(Dataset entries)

• • • •

(** Every template belongs to a stage (the foreign key), and no row has the
    nil identifier. *)
Record sound_definition (w : World) : Prop := mkSoundDefinition {
  sd_stages : healthy (w_stages w);
  sd_templates : healthy (w_templates w);
  sd_stage_keys : NoDup (st_ID <$> rows (w_stages w));
  sd_stage_nil : uuid_Nil ∉ (st_ID <$> rows (w_stages w));
  sd_template_nil : uuid_Nil ∉ (tpl_ID <$> rows (w_templates w));
  sd_foreign : forall sid, sid ∈ (tpl_StageID <$> rows (w_templates w)) -> sid ∈ (st_ID <$> rows (w_stages w));
}.

(** * Clearing *)

Definition in_stages (l : list PipelineStage) (sid : UUID) : bool := bool_decide (sid ∈ (st_ID <$> l)).

Record cleared (l : list PipelineStage) (w w' : World) : Prop := mkCleared {
  cl_now : w_now w' = w_now w;
  cl_sound : sound_definition w';
  cl_stage_keys : st_ID <$> rows (w_stages w') = st_ID <$> rows (w_stages w);
  cl_stages : forall q, selected q (rows (w_stages w')) =
    selected (fun s => q s && negb (in_stages l (st_ID s))) (rows (w_stages w));
  cl_templates : forall q, selected q (rows (w_templates w')) =
    selected (fun t => q t && negb (in_stages l (tpl_StageID t))) (rows (w_templates w));
}.

Lemma in_stages_snoc l st sid : in_stages (l ++ [st]) sid = in_stages l sid || (sid =? st_ID st).
Proof.
  unfold in_stages. apply eq_bool_prop_intro. rewrite orb_True, !bool_decide_spec, fmap_app, elem_of_app.
  simpl. rewrite list_elem_of_singleton, Is_true_true, Z.eqb_eq. done.
Qed.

• • • •

**What is expected:** Copy the lines above exactly, beginning at the line that has "cl_now : w_now w' = w_now w;" and stopping after the line that has "selected (fun s", and omit the rest.

**Reply:**
  cl_now : w_now w' = w_now w;
  cl_sound : sound_definition w';
  cl_stage_keys : st_ID <$> rows (w_stages w') = st_ID <$> rows (w_stages w);
  cl_stages : forall q, selected q (rows (w_stages w')) =
    selected (fun s => q s && negb (in_stages l (st_ID s))) (rows (w_stages w));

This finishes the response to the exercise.